= Instructions for the task =
For the string "EvConnect", work out how many lines of the data contain it and give that number with nothing added.

☆ ☆ ☆

(** The stages of [doRequest] up to the answer of the server, from a
    state of a running call: they end with the error of [prepared] and
    nothing sent, or one request is sent. *)
Lemma send_forward (E : Env) (rb : loc) (b : RequestBuilder)
  (R : list Response) (verb url : string) (body : option string)
  (cacheResp : option Hit) (c : option Response) (s : State) :
  running b rb R s ->
  cachedAt s cacheResp = Some c ->
  exists x s',
    send E rb b verb url body cacheResp s = Done x s'
    /\ running b rb R s'
    /\ resourceCache s' = resourceCache s
    /\ match prepared E b verb url body with
       | inl err =>
           x = inl err
           /\ exists evs, trace s' = trace s ++ evs
                          /\ existsb isSend evs = false
       | inr (method, url', cacheURL, body') =>
           exists client h,
             sentHeaders E b s method cacheURL c = Some h
             /\ trace s'
                = trace s
                  ++ [EvMarshal; EvConnect url';
                      EvSend client (mkRequest method url' (sentAt b s) body') h]
             /\ x = match answered E with
                    | inl err => inl err
                    | inr (hr, respBody) => inr (cacheURL, hr, respBody)
                    end
       end.
Proof.
  intros Hrun Hc. unfold send, prepared.
  rewrite (bind_eq _ _ _ _ _ (marshalReqBody_eq E b body s)).
  pose proof (running_emit rb b R EvMarshal s Hrun) as Hrun0.
  destruct (encoded E b body) as [err | body'].
  { eexists; eexists. split; [ reflexivity | ]. split; [ exact Hrun0 | ].
    split; [ reflexivity | ]. split; [ reflexivity | ].
    exists [EvMarshal]. split; reflexivity. }
  destruct (checkMockup E url) as [[url' cacheURL] [err | ]].
  { eexists; eexists. split; [ reflexivity | ]. split; [ exact Hrun0 | ].
    split; [ reflexivity | ]. split; [ reflexivity | ].
    exists [EvMarshal]. split; reflexivity. }
  destruct (connect_runs E rb b R url' _ Hrun0)
    as (x & s1 & Hcn & Hrun1 & Ht1 & Hh1 & Hr1 & Hx).
  rewrite (bind_eq _ _ _ _ _ Hcn).
  destruct x as [err | client].
  { rewrite Hx.
    eexists; eexists. split; [ reflexivity | ]. split; [ exact Hrun1 | ].
    split; [ exact Hr1 | ]. split; [ reflexivity | ].
    exists [EvMarshal; EvConnect url']. rewrite Ht1. simpl.
    rewrite <- app_assoc. split; reflexivity. }
  destruct Hx as (pu & Hpu). rewrite Hpu.
  unfold NewRequest, new. rewrite Hpu.
  set (method := if String.eqb verb "" then MethodGet else verb).
  destruct (negb (validMethod method)).
  { unfold_monad.
    eexists; eexists. split; [ reflexivity | ]. split; [ exact Hrun1 | ].
    split; [ exact Hr1 | ]. split; [ reflexivity | ].
    exists [EvMarshal; EvConnect url']. rewrite Ht1. simpl.
    rewrite <- app_assoc. split; reflexivity. }
  rewrite (bind_eq _ _ s1 (setHeaderMaps (fun l => l ++ [∅]) s1)
             (inr (mkRequest method url' (length (headerMaps s1)) body')))
    by reflexivity.
  set (s2 := setHeaderMaps (fun l => l ++ [∅]) s1).
  set (req := mkRequest method url' (length (headerMaps s1)) body').
  assert (Hrun2 : running b rb R s2)
    by (apply running_headers; [ rewrite length_app; lia | exact Hrun1 ]).
  assert (Hown : headerMaps s2 !! Request_Header req = Some ∅)
    by (simpl; rewrite lookup_app_r, Nat.sub_diag by lia; reflexivity).
  assert (Hc2 : cachedAt s2 cacheResp = Some c).
  { unfold cachedAt in *. simpl.
    replace (responses s1) with (responses s); [ exact Hc | ].
    destruct Hrun as (_ & -> & _). destruct Hrun1 as (_ & -> & _).
    reflexivity. }
  assert (Hlen : length (headerMaps s1) = length (headerMaps s))
    by (rewrite Hh1; reflexivity).
  assert (Htr : forall s3 : State,
             trace s3 = trace s1 ->
             trace s3 = trace s ++ [EvMarshal; EvConnect url']).
  { intros s3 ->. rewrite Ht1. simpl. rewrite <- app_assoc. reflexivity. }
  assert (Hans : match client_Do E with
                 | inl err => inl err
                 | inr hr =>
                     match Body hr with
                     | inl err => inl err
                     | inr respBody => inr (cacheURL, hr, respBody)
                     end
                 end
                 = match answered E with
                   | inl err => inl err
                   | inr (hr, respBody) => inr (cacheURL, hr, respBody)
                   end).
  { unfold answered. destruct (client_Do E) as [err | hr]; [ reflexivity | ].
    destruct (Body hr); reflexivity. }
  unfold sentHeaders, sentAt.
  destruct (Headers b) as [l | ] eqn:Hhd.
  - assert (Hlt : (l < length (headerMaps s))%nat)
      by (destruct Hrun as (_ & _ & _ & Hl); apply Hl; exact Hhd).
    destruct (headerMaps s !! l) as [custom | ] eqn:Hcustom;
      [ | apply lookup_ge_None in Hcustom; lia ].
    assert (Hcustom2 : headerMaps s2 !! l = Some custom).
    { simpl. rewrite Hh1. apply lookup_app_l_Some. exact Hcustom. }
    assert (Hne : Request_Header req <> l) by (simpl; lia).
    rewrite (bind_eq _ _ _ _ _
               (setParams_custom E b client req cacheResp cacheURL s2 l ∅
                  custom c Hhd Hne Hown Hcustom2 Hc2)).
    set (s3 := setHeaderMaps _ (setHeaderMaps _ s2)).
    assert (Hh3 : headerMaps s3 !! Request_Header (withHeader l req)
                  = Some (conditional c (negotiated b method custom))).
    { simpl. apply list_lookup_insert_eq.
      rewrite length_insert, length_app, Hh1. simpl. lia. }
    rewrite (bind_eq _ _ _ _ _ (Do_runs E client _ s3 _ Hh3)).
    eexists; eexists. split.
    { instantiate (2 := match answered E with
                         | inl err => inl err
                         | inr (hr, respBody) => inr (cacheURL, hr, respBody)
                         end).
      rewrite <- Hans.
      destruct (client_Do E) as [err | hr]; [ reflexivity | ].
      destruct (Body hr); reflexivity. }
    split; [ apply running_emit; unfold s3;
             (apply running_headers; [ simpl; rewrite !length_insert; lia | ]);
             (apply running_headers; [ rewrite length_insert; lia | ]);
             exact Hrun2 | ].
    split; [ exact Hr1 | ].
    exists client. eexists. split; [ reflexivity | ]. split; [ | reflexivity ].
    simpl. rewrite (Htr s1 eq_refl), <- app_assoc. reflexivity.
  - rewrite (bind_eq _ _ _ _ _
               (setParams_own E b client req cacheResp cacheURL s2 ∅ c
                  Hhd Hown Hc2)).
    set (s3 := setHeaderMaps _ s2).
    assert (Hh3 : headerMaps s3 !! Request_Header req
                  = Some (conditional c
                            (negotiated b method (defaults E cacheURL ∅)))).
    { simpl. apply list_lookup_insert_eq. rewrite length_app. simpl. lia. }
    rewrite (bind_eq _ _ _ _ _ (Do_runs E client _ s3 _ Hh3)).
    eexists; eexists. split.
    { instantiate (2 := match answered E with
                         | inl err => inl err
                         | inr (hr, respBody) => inr (cacheURL, hr, respBody)
                         end).
      rewrite <- Hans.
      destruct (client_Do E) as [err | hr]; [ reflexivity | ].
      destruct (Body hr); reflexivity. }
    split; [ apply running_emit; unfold s3;
             (apply running_headers; [ rewrite length_insert; lia | ]);
             exact Hrun2 | ].
    split; [ exact Hr1 | ].
    exists client. eexists. split; [ reflexivity | ]. split; [ | reflexivity ].
    simpl. rewrite (Htr s1 eq_refl), <- app_assoc, <- Hlen. reflexivity.
Qed.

☆ ☆ ☆

= Problem solution =
4